> MATERIAL PROVIDED:
(* ===== verification/LanLoops.v ===== *)
(** * LanLoops: the loops around the runtime of the LAN client (cmd/UDPTunnelLAN/packet_runtime.go; internal/upnp)

    The turns of the goroutines [runPacketForwarding] starts beside the sending one:
    polling the relay of the server, refreshing the configuration, reporting, reading the
    device, keeping the port mapping; and the start of the peer-to-peer path: its keys
    and the readiness of a stream. The exchanges with the server and the gateway are
    arguments; what the turns do is in [P2P] and [LanClient]. *)

From S2P Require Import Prelude GoStrings Base64 Store Protocol ServerUtil Router Link Relay LanServe LanClient P2PState P2P.
From S2P Require Session LanIdentity SecureFrame Paths Delivery AgentTunnel Conversations P2PInv.

(* ------------------------------------------------------------------ *)
(** ** Requests *)

(** What arrives of an answer: the status, the code and text of an error body as far as
    they decode, and the body decoded for the caller, or the error of the decoder. *)
Record http_answer (A : Type) : Type := mkAnswer { ha_status : Z; ha_code : string; ha_error : string; ha_body : result string A }.
Arguments mkAnswer {A}.
Arguments ha_status {A}.
Arguments ha_code {A}.
Arguments ha_error {A}.
Arguments ha_body {A}.

(** The exchange fails with a text of its own: a URL that is none, no connection. *)
Definition postLANJSON {A} (exchange : result string (http_answer A)) : result string A :=
  match exchange with
  | Err e => Err e
  | Ok a =>
    if decide (300 <= ha_status a) then
      if decide (ha_code a <> EmptyString) then Err ("http " ++ FormatInt (ha_status a) ++ " " ++ ha_code a ++ ": " ++ ha_error a)%string
      else Err ("http " ++ FormatInt (ha_status a))%string
    else ha_body a
  end.

(** The answer of [writeJSONOrError] to a handler of the relay. *)
Definition relay_answer (resp : relay_response) : http_answer (list lanPacketRelayFrame) :=
  match resp with
  | RespBadRequest code message => mkAnswer 400 code message (Ok [])
  | RespAccepted _ => mkAnswer 200 EmptyString EmptyString (Ok [])
  | RespFrames frames => mkAnswer 200 EmptyString EmptyString (Ok frames)
  end.

Definition pollRelayFrames (exchange : string -> string -> Z -> result string (http_answer (list lanPacketRelayFrame))) (serverHTTP deviceID : string) (max : Z)
  : result string (list lanPacketRelayFrame) :=
  postLANJSON (exchange (serverHTTP ++ "/api/lan/packets/poll")%string deviceID max).

Section Loops.
  Context `{GU : GoUnicode} `{ED : LanIdentity.Ed25519} `{MJ : MessageJSON} `{SC : Session.SessionCrypto} `{XC : SecureFrame.SecureCrypto} `{GT : GoTime}.

(** A turn of [pollRelayPackets]: whether the relay is known to be disabled, the pause
    before the next turn, and the runtime. *)
Definition pollRelayPackets_turn (e : penv) (polled : result string (list lanPacketRelayFrame)) (x : lanP2P) : bool * Duration * lanP2P :=
  match polled with
  | Err text => if Contains text "relay_disabled" then (true, 15 * second, x) else (false, second, x)
  | Ok frames => (false, Pending.lanPacketPollInterval, fold_left (poll_frame e) frames x)
  end.

(** A turn of [refreshLANPeers], with the configuration it last logged. [id] is the
    device's identity, of which only the public key is sent. *)
Definition refreshLANPeers_turn (now : Time) (resp : option lanBootstrapResponse) (lastConfig : string) (x : lanP2P) : string * lanP2P :=
  match resp with
  | None => (lastConfig, x)
  | Some resp =>
    let '(router, link) := refresh now resp (p2p_router x) (p2p_link x) in
    let x := put_link link (put_router (default (p2p_router x) router) x) in
    (br_ConfigVersion resp, UpsertPeers (map (fun p => (bp_DeviceID p, bp_PublicKey p)) (br_Peers resp)) x)
  end.

(** [LinkManager.Sessions]. *)
Definition by_peer (a b : PeerSession) : Prop := String.le (PeerID a) (PeerID b).

#[local] Instance by_peer_dec a b : Decision (by_peer a b) := decide_rel String.le (PeerID a) (PeerID b).

Definition Sessions (m : LinkManager) : list PeerSession := merge_sort by_peer (map snd (map_to_list (m_sessions m))).

(** One session of a round of [reportLANPeerRuntime], with the bytes of the round before
    and the learned paths; [post] is whether the report arrives. *)
Definition report_one (now : Time) (networkID mtu mss : Z) (tcpFastPath : string) (peerUnavailable : Z)
  (acc : list (VirtualPeerState * list VirtualLearnedPath) * gmap string Z * lanP2P) (session : PeerSession)
  : list (VirtualPeerState * list VirtualLearnedPath) * gmap string Z * lanP2P :=
  let '(reports, lastBytes, x) := acc in
  let '(st, total, x) := report_session now (p2p_deviceID x) networkID mtu mss tcpFastPath peerUnavailable
    (default 0 (lastBytes !! PeerID session)) session x in
  let '(paths, hs) := Paths.LearnedPathsSnapshot now (p2p_deviceID x) networkID (p2p_hotPaths x) in
  (reports ++ [(st, paths)], <[PeerID session := total]> lastBytes, put_hotPaths hs x).

(** A round, where there are a server and a link manager: the sessions and the statistics
    are read once, at its start. *)
Definition reportLANPeerRuntime_round (now : Time) (resp : lanBootstrapResponse) (networkID : Z) (lastBytes : gmap string Z) (x : lanP2P)
  : list (VirtualPeerState * list VirtualLearnedPath) * gmap string Z * lanP2P :=
  let mtu := lanNetworkMTU (br_Network resp) in
  let mss := lanNetworkMSS (br_Network resp) mtu in
  fold_left (report_one now networkID mtu mss (vn_TCPFastPath (br_Network resp)) (PeerUnavailable (Drops (r_stats (p2p_router x)))))
    (Sessions (p2p_link x)) ([], lastBytes, x).

(* ------------------------------------------------------------------ *)
(** ** The device *)

(** [isWintunNoPacketError] and a turn of [readWintunPackets]: the frame to queue and the
    pause before the next turn. *)
Definition isWintunNoPacketError (err : string) : bool :=
  let msg := ToLower err in Contains msg "no more data" || Contains msg "没有更多数据".

Definition readWintunPackets_turn (now : Time) (read : result string (list byte)) (queue_full : bool)
  (s : lanWintunReadStats) (router : option Router) : option RoutedFrame * Duration * lanWintunReadStats * option Router :=
  match read with
  | Err e =>
    if isWintunNoPacketError e then
      (None, 0, maybeLog now (mkReadStats (ws_packets s) (ws_bytes s) (ws_tcp s) (ws_udp s) (ws_icmp s) (ws_large s) (u64 (ws_noPacket s + 1))
        (ws_errors s) (ws_queueFull s) (ws_lastLog s)), router)
    else (None, 200 * millisecond, mkReadStats (ws_packets s) (ws_bytes s) (ws_tcp s) (ws_udp s) (ws_icmp s) (ws_large s) (ws_noPacket s)
        (u64 (ws_errors s + 1)) (ws_queueFull s) (ws_lastLog s), router)
  | Ok pkt =>
    let '(frame, s, router) := readWintunPackets_packet now pkt queue_full s router in (frame, 0, s, router)
  end.

(* ------------------------------------------------------------------ *)
(** ** Keys and readiness *)

(** The bits X25519 fixes of a private key. *)
Definition clamp (priv : list byte) : list byte :=
  let at_ i := b2z (nth i priv x00) in
  <[31%nat := z2b (Z.lor (Z.land (at_ 31%nat) 127) 64)]> (<[0%nat := z2b (Z.land (at_ 0%nat) 248)]> priv).

(** [random] is what the random source gives for 32 bytes. *)
Definition newX25519Keypair (random : option (list byte)) : option (list byte * string) :=
  priv ← random;
  pub ← Session.x25519 (clamp priv) Session.x25519_base;
  Some (clamp priv, EncodeToString pub).

(** [confirmLANKCPReady]: what the stream gives, what is sent, and the rest of the
    stream; [None] is an error. The first read of the listener returns at most the length
    of the marker, here all of what is there of it. *)
Definition confirmLANKCPReady (listener : bool) (stream : list byte) : option (list byte * list byte) :=
  if listener then
    if negb (AgentTunnel.ConsumeHandshake stream) then None
    else sent ← writeLANFrame lanKCPReadyFrame; Some (sent, drop (length AgentTunnel.handshakeMarker) stream)
  else rest ← waitLANKCPReadyAck stream; Some ([], rest).
End Loops.

(* ------------------------------------------------------------------ *)
(** ** What the turns do *)

Section Laws.
  Context `{GU : GoUnicode} `{ED : LanIdentity.Ed25519} `{MJ : MessageJSON} `{SC : Session.SessionCrypto} `{XC : SecureFrame.SecureCrypto} `{GT : GoTime}.

Lemma poll_loop_frames ticks a deviceID max : exists frames, (handleLANPacketPoll_loop ticks a deviceID max).1 = RespFrames frames.
Proof.
  revert a. induction ticks as [|others ticks IH]; intros a; cbn [handleLANPacketPoll_loop]; unfold handleLANPacketPoll_attempt;
    destruct (Poll _ _ _) as [[[frames remaining] drops] r]; (case_decide; [by exists frames|]); [by exists []|apply IH].
Qed.

(** A poll of the server decides the turn: while the server does not relay, the client
    only waits, fifteen seconds at a time; when it does, the frames it hands out are taken
    in order and the next poll follows at once. *)
Lemma poll_follows_server (e : penv) (allow : bool) ticks (a : relay_app) (x : lanP2P) :
  TrimSpace (p2p_deviceID x) <> EmptyString ->
  let '(resp, _) := handleLANPacketPoll allow ticks a (Some (p2p_deviceID x, 64)) in
  let turn := pollRelayPackets_turn e (pollRelayFrames (fun _ _ _ => Ok (relay_answer resp)) "http://server" (p2p_deviceID x) 64) x in
  if allow then exists frames, resp = RespFrames frames /\ turn = (false, Pending.lanPacketPollInterval, fold_left (poll_frame e) frames x)
  else turn = (true, 15 * second, x).
Proof.
  intros HD. unfold handleLANPacketPoll. destruct allow; cbn [negb].
  - rewrite decide_False by done. destruct (poll_loop_frames ticks a (p2p_deviceID x) 64) as [frames E].
    destruct (handleLANPacketPoll_loop _ _ _ _) as [resp a']. cbn in E. subst resp. by exists frames.
  - unfold pollRelayPackets_turn, pollRelayFrames, postLANJSON, relay_answer. cbn [ha_status ha_code ha_error ha_body].
    rewrite decide_True by lia. rewrite decide_True by done. reflexivity.
Qed.

Lemma length_clamp k : length (clamp k) = length k.
Proof. unfold clamp. by rewrite !length_insert. Qed.

(** The keys two devices make at their start, each from its own random bytes and the text
    the other announces, give codecs that open what the other seals, in both directions;
    the law of X25519 is that it does not matter which of the two scalars multiplies the
    base point first. *)
Lemma fresh_keys_agree (ra rb : list byte) pa pb (ka kb : string) (idA idB : string) tx rx :
  (forall a b pa pb, Session.x25519 a Session.x25519_base = Some pa -> Session.x25519 b Session.x25519_base = Some pb -> Session.x25519 a pb = Session.x25519 b pa) ->
  (forall a p, Session.x25519 a Session.x25519_base = Some p -> length p = 32%nat) ->
  newX25519Keypair (Some ra) = Some (pa, ka) -> newX25519Keypair (Some rb) = Some (pb, kb) -> idA <> idB ->
  Session.lanPeerCodecsFromX25519 pa (DecodeString kb) idA idB = Ok (tx, rx) ->
  Session.lanPeerCodecsFromX25519 pb (DecodeString ka) idB idA = Ok (rx, tx).
Proof.
  intros DH LEN HA HB Hne. unfold newX25519Keypair in HA, HB. cbn [mbind option_bind] in HA, HB.
  destruct (Session.x25519 (clamp ra) _) as [pubA|] eqn:EA; [|done]. destruct (Session.x25519 (clamp rb) _) as [pubB|] eqn:EB; [|done].
  injection HA as <- <-. injection HB as <- <-. rewrite !DecodeString_EncodeToString.
  apply Session.peer_codecs_agree; [|done|by eapply LEN]. by eapply DH.
Qed.

Lemma read_ready_frame rest : readLANFrame (default [] (writeLANFrame lanKCPReadyFrame) ++ rest) = Some (lanKCPReadyFrame, rest).
Proof. apply Delivery.write_read. reflexivity. Qed.

(** The ends of a KCP stream find each other ready: what the dialer sends when it opens
    the session is what the listener waits for, what the listener answers is what the
    dialer waits for, and neither takes more than that from the stream. *)
Lemma ready_both_ends (now : Time) peer conv profile k calls (moreA moreB : list byte) :
  Conversations.Open now peer false conv profile k = (Ok tt, calls) ->
  exists ack, confirmLANKCPReady true (Conversations.session_bytes calls ++ moreA) = Some (ack, moreA) /\
    confirmLANKCPReady false (ack ++ moreB) = Some ([], moreB).
Proof.
  intros HO. assert (HS : Conversations.session_bytes calls = AgentTunnel.handshakeMarker).
  { unfold Conversations.Open in HO. destruct peer as [dst|]; [|done]. destruct (negb _); [done|]. destruct (Conversations.ko_write k); [|done].
    injection HO as <-. cbn [Conversations.session_bytes foldr]. change (foldr _ [] ?l) with (Conversations.session_bytes l).
    by rewrite Conversations.session_bytes_app, Conversations.tune_sends_nothing. }
  exists (default [] (writeLANFrame lanKCPReadyFrame)). split.
  - unfold confirmLANKCPReady. rewrite (Conversations.open_handshake now peer conv profile k) by done. cbn [negb].
    rewrite HS. rewrite drop_app_length. reflexivity.
  - unfold confirmLANKCPReady, waitLANKCPReadyAck. rewrite read_ready_frame. reflexivity.
Qed.
(** A round reports every session once, in the order of the peers, and remembers what
    each had carried. *)
Lemma round_reports_each (now : Time) resp networkID lastBytes x reports lastBytes' x' :
  reportLANPeerRuntime_round now resp networkID lastBytes x = (reports, lastBytes', x') ->
  map (fun r => ps_PeerID r.1) reports = map PeerID (Sessions (p2p_link x)) /\
  (forall s, s ∈ Sessions (p2p_link x) -> is_Some (lastBytes' !! PeerID s)) /\
  Sorted by_peer (Sessions (p2p_link x)).
Proof.
  unfold reportLANPeerRuntime_round. set (f := report_one _ _ _ _ _ _). intros HR.
  assert (H : forall l acc, let '(rs, lb, y) := fold_left f l acc in
    map (fun r => ps_PeerID r.1) rs = map (fun r => ps_PeerID r.1) acc.1.1 ++ map PeerID l /\
    (forall id, is_Some (acc.1.2 !! id) -> is_Some (lb !! id)) /\ (forall s, s ∈ l -> is_Some (lb !! PeerID s))).
  { induction l as [|s l IH]; intros [[rs lb] y].
    - cbn. split_and!; [by rewrite app_nil_r|done|intros s Hs; by apply not_elem_of_nil in Hs].
    - cbn [fold_left]. specialize (IH (f (rs, lb, y) s)).
      assert (E : exists st paths total y', f (rs, lb, y) s = (rs ++ [(st, paths)], <[PeerID s := total]> lb, y') /\ ps_PeerID st = PeerID s).
      { subst f. unfold report_one. destruct (report_session _ _ _ _ _ _ _ _ _ _) as [[st total] y1] eqn:ER.
        destruct (Paths.LearnedPathsSnapshot _ _ _ _) as [paths hs]. eexists _, _, _, _. split; [done|].
        unfold report_session in ER. destruct (peerDataPath _ _ _). destruct (diagnosticsSnapshot _ _). by injection ER as <- _ _. }
      destruct E as (st & paths & total & y' & Ef & Ep). rewrite Ef in *. destruct (fold_left f l _) as [[rs1 lb1] y1]. cbn [fst snd] in *.
      destruct IH as (I1 & I2 & I3). split_and!.
      + rewrite I1, map_app. cbn. by rewrite Ep, <- app_assoc.
      + intros id Hid. apply I2. destruct (decide (id = PeerID s)) as [->|]; [by rewrite lookup_insert_eq|by rewrite lookup_insert_ne].
      + intros s' [->|Hs']%elem_of_cons; [|by apply I3]. apply I2. by rewrite lookup_insert_eq. }
  specialize (H (Sessions (p2p_link x)) ([], lastBytes, x)). rewrite HR in H. destruct H as (H1 & _ & H3). split_and!; [done|done|].
  apply Sorted_merge_sort. intros a b. unfold by_peer. apply (total String.le).
Qed.
End Laws.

> GOAL OF THE EXERCISE:
Taking the material above, extract exactly and only the lines from the line with "revert a. induction" to the line with "if allow then", inclusive of both.

> WRITTEN RESPONSE:
  revert a. induction ticks as [|others ticks IH]; intros a; cbn [handleLANPacketPoll_loop]; unfold handleLANPacketPoll_attempt;
    destruct (Poll _ _ _) as [[[frames remaining] drops] r]; (case_decide; [by exists frames|]); [by exists []|apply IH].
Qed.

(** A poll of the server decides the turn: while the server does not relay, the client
    only waits, fifteen seconds at a time; when it does, the frames it hands out are taken
    in order and the next poll follows at once. *)
Lemma poll_follows_server (e : penv) (allow : bool) ticks (a : relay_app) (x : lanP2P) :
  TrimSpace (p2p_deviceID x) <> EmptyString ->
  let '(resp, _) := handleLANPacketPoll allow ticks a (Some (p2p_deviceID x, 64)) in
  let turn := pollRelayPackets_turn e (pollRelayFrames (fun _ _ _ => Ok (relay_answer resp)) "http://server" (p2p_deviceID x) 64) x in
  if allow then exists frames, resp = RespFrames frames /\ turn = (false, Pending.lanPacketPollInterval, fold_left (poll_frame e) frames x)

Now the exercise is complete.